Всю мою готовность любить начальников я перенес на старшего сержанта Эбера. Жизнерадостный, простой и мягкий в обращении, он всем нравился. На обучение запасных он держался совсем других взглядов, чем аджюдан Легак. Обычно, он вел нас в какое-нибудь укромное место в лесу и там мы проводили несколько часов ничего не делая, курили, болтали.
Однажды мне посчастливилось возвращаться с ним вечером из города в наш гараж. Меня смутило, когда он простодушно сказал, что жалеет, что попал в наше депо, так как бретонские полки посылают в самые опасные места. Я сбивчиво стал говорить ему, что если начальник хороший, то в опасности солдаты докажут ему свою любовь, никогда его не оставят. Он посмотрел на меня с удивлением и, сказав, что ему нужно в уборную, вошел в бистро, мимо которого мы как раз проходили.
Я остался ждать его на улице. Прохаживаясь взад и вперед перед входом в бистро и вдыхая всей грудью туманный ночной воздух, я с волнением думал о моей новой дружбе с Эбером. Мне приходили в голову ребяческие мечтания. Вот он ведет нас в атаку. «Теперь пора, за мной!» — говорит он, взглянув на часы, и я вижу, как его спина двинулась вперед. Я первым бросаюсь за ним. То я воображал, что он ранен, и я выношу его из огня.

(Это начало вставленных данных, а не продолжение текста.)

(* ===== verification/ChainToy.v ===== *)
(** A concrete node: genesis, the consensus pins, and one mined block.  The theorems of the block
    path are applied to it. *)
From S2P Require Import Prelude Float64 GoText Params Emission OrderFee Retarget Json GoNum Ledger Address GoSort Transfers Lane SupLedger HmsLedger EscrowSplit FuzzEscrow EscrowInv Orders OrdersInv Block PohPayload Consensus Chain ChainFrame ChainInv ChainLedger ChainSupply.
#[local] Open Scope Z_scope.

#[local] Existing Instance toy_crypto.
Definition toy_hash : PoHHash := {| blake3_sum256 := toy_sha256; blake3_sum256_length := toy_sha256_length |}.
#[local] Existing Instance toy_hash.
#[local] Abbreviation P0 := (params_of empty_env 0).

Definition toy_signer : Signer := mkSigner (toy_key "a") (λ _, toy_key "a" +:+ toy_key "a").
Definition toy_wallet : string := toy_addr "a".

(** Genesis at time 1000. *)
Definition toy_genesis_block : Block := @NewGenesisBlock toy_crypto 1000 "g" toy_wallet.
Definition toy_genesis : DB := genesis_db toy_wallet 5000000000000 toy_genesis_block.

Lemma toy_genesis_run :
  @InitGenesis toy_crypto P0 true None 1000 "g" toy_wallet empty_db = Ok (toy_genesis_block, toy_genesis).
Proof. vm_compute. reflexivity. Qed.

Definition toy_pinned : DB :=
  ups_meta metaV2ChainID (MStr (ResolvedV2ChainID empty_env))
    (ups_meta metaAuthorityPubKey (MStr (authorityPubKeyFromEnv empty_env))
      (ups_meta metaEconomicsV2ActivationHeight (MUint 1000000) toy_genesis)).

(** The block after genesis: [7 * 857141 + 13] is divisible by the default modulus. *)
Definition toy_append : tx DB Block :=
  @AppendPoHBlock toy_crypto toy_hash empty_env 0 (Some toy_signer) true 2000 2000 2000 "r" toy_wallet 857141 6000000
    (@BaseRewardForBlockIndex P0 1) 1000000 "".
Definition toy_block : Block :=
  match toy_append toy_pinned with Ok (b, _) => b | Err _ => toy_genesis_block end.
Definition toy_next : DB := run toy_append toy_pinned.

Lemma toy_append_run : @AppendPoHBlock toy_crypto toy_hash empty_env 0 (Some toy_signer) true 2000 2000 2000 "r"
  toy_wallet 857141 6000000 (@BaseRewardForBlockIndex P0 1) 1000000 "" toy_pinned = Ok (toy_block, toy_next).
Proof.
  change (toy_append toy_pinned = Ok (toy_block, toy_next)).
  assert (is_ok (toy_append toy_pinned) = true) as E by (vm_compute; reflexivity).
  unfold toy_next, run, toy_block. destruct (toy_append toy_pinned) as [[b d]|]; [reflexivity|discriminate].
Qed.

Lemma toy_pinned_pins : pinning toy_genesis toy_pinned.
Proof.
  assert (U : ∀ k v d, bool_decide (k ∈ pin_keys) = true → pin_set d k = false → pinning d (ups_meta k v d)).
  { intros k v d Hk%bool_decide_eq_true. by apply pinning_upsert. }
  unfold toy_pinned. transitivity (ups_meta metaEconomicsV2ActivationHeight (MUint 1000000) toy_genesis);
    [apply U; vm_compute; reflexivity|].
  transitivity (ups_meta metaAuthorityPubKey (MStr (authorityPubKeyFromEnv empty_env))
    (ups_meta metaEconomicsV2ActivationHeight (MUint 1000000) toy_genesis)); apply U; vm_compute; reflexivity.
Qed.

Lemma toy_ledger : ledger_inv toy_pinned ∧ pools_ready toy_pinned ∧ booked toy_pinned = 5000000000000 ∧
  ledger_total toy_pinned = 5000000000000.
Proof.
  destruct (genesis_ledger toy_wallet toy_genesis_block ltac:(discriminate) ltac:(vm_compute; reflexivity)) as (L & T & B).
  destruct (pinning_ledger _ _ toy_pinned_pins L) as (L' & T' & _).
  destruct (pinning_pools _ _ toy_pinned_pins) as [P' B'].
  split; [exact L'|]. split; [exact (pools_same_ready _ _ P' (genesis_pools _ _))|]. split; [rewrite B'; exact B|rewrite T'; exact T].
Qed.

Lemma toy_chain : chain_inv empty_env toy_pinned.
Proof.
  exists 0, (mkBlockRow (b_Hash toy_genesis_block) (b_PrevHash toy_genesis_block) toy_genesis_block).
  assert (Bl : blocks toy_pinned = {[0 := mkBlockRow (b_Hash toy_genesis_block) (b_PrevHash toy_genesis_block) toy_genesis_block]})
    by reflexivity.
  split; [split; reflexivity || discriminate|]. split; [split|split].
  - intros i. rewrite Bl. destruct (decide (i = 0)) as [->|].
    + rewrite lookup_singleton_eq. split; [lia|eauto].
    + rewrite lookup_singleton_ne by done. split; [by intros [? ?]|lia].
  - intros i r. rewrite Bl. intros [<- <-]%lookup_singleton_Some. split; vm_compute; reflexivity.
  - intros i r r'. rewrite Bl. intros [<- _]%lookup_singleton_Some [E _]%lookup_singleton_Some. lia.
  - intros i j r r'. rewrite Bl. by intros [<- _]%lookup_singleton_Some [<- _]%lookup_singleton_Some.
  - reflexivity.
  - vm_compute. reflexivity.
Qed.

Lemma toy_is_pinned : pin_set toy_pinned metaAuthorityPubKey = true ∧ pin_set toy_pinned metaV2ChainID = true ∧
  1 ≤ lockedHeight toy_pinned.
Proof. split; [vm_compute; reflexivity|]. split; [vm_compute; reflexivity|]. vm_compute. discriminate. Qed.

Сразу за углом быстро начиналась такая темень, будто там совсем ничего не было. Только над головой, в разрывах угрюмо нависших черных туч, сквозь тревожно клубящуюся водянистую кисею, угадывались один над другим пролеты бездонной вышины. Пахло сыростью, потонувшая во мраке окрестность казалась печальной и пустынной. Глянцевитая после дождя асфальтовая дорога как река впадала в туманную черноту ночи. Было странно думать, что где-то на этой дороге стоит гараж, там крики, тесно и душно, сотни людей.
Наконец, Эбер вышел оживленный и веселый. Он, видимо, встретил в бистро приятелей. Увидев меня, он с досадой сказал: «Ты все ждешь? Право, не нужно было».
Большинство солдат в учебных ротах были крестьяне-бретонцы, которые по разным причинам не отбыли в свое время воинской повинности. Почти у всех у них не хватало многих зубов. Сказывали, это от сидра. Небритые, с запавшими глазами, они выглядели на много старше своих лет. Косясь на них, парижане не то неодобрительно, не то с уважением говорили: «Çа cavale à la baïonnette!»[11]
В трезвом виде это были смирные, простые люди. Они говорили между собой по-бретонски и жевали табак, поминутно сплевывая на солому, на которой мы спали. К моему удивлению, многие из них не умели ни писать, ни читать. В детстве, в школе учились, но потом забыли. Они не делали, мне казалось, различия между нами, иностранцами, и французами из Парижа. Для них мы все были какие-то другие, чем они, городские люди. Один, услыхав мою фамилию, простодушно заметил: «Да, у вас парижан, у всех странные имена. Иногда даже выговорить трудно». Когда он узнал, что я русский, он силясь что-то вспомнить, сказал: «Ну да, русские — это вроде австрийцев».
Не умел ли он выражать словами сложные чувства или решил, что как австриец я не понимаю по-французски, но только он долго молча смотрел на меня, будто удивленный каким-то открытием. Я видел его загорелое морщинистое лицо с усталыми и спокойными, как у рабочей лошади, глазами и чувствовал, что этот человек, который всегда жил в бедности и в тяжелом труде, смотрит на меня не только без осуждения за мою праздную жизнь, а, наоборот, с ласковым доброжелательством.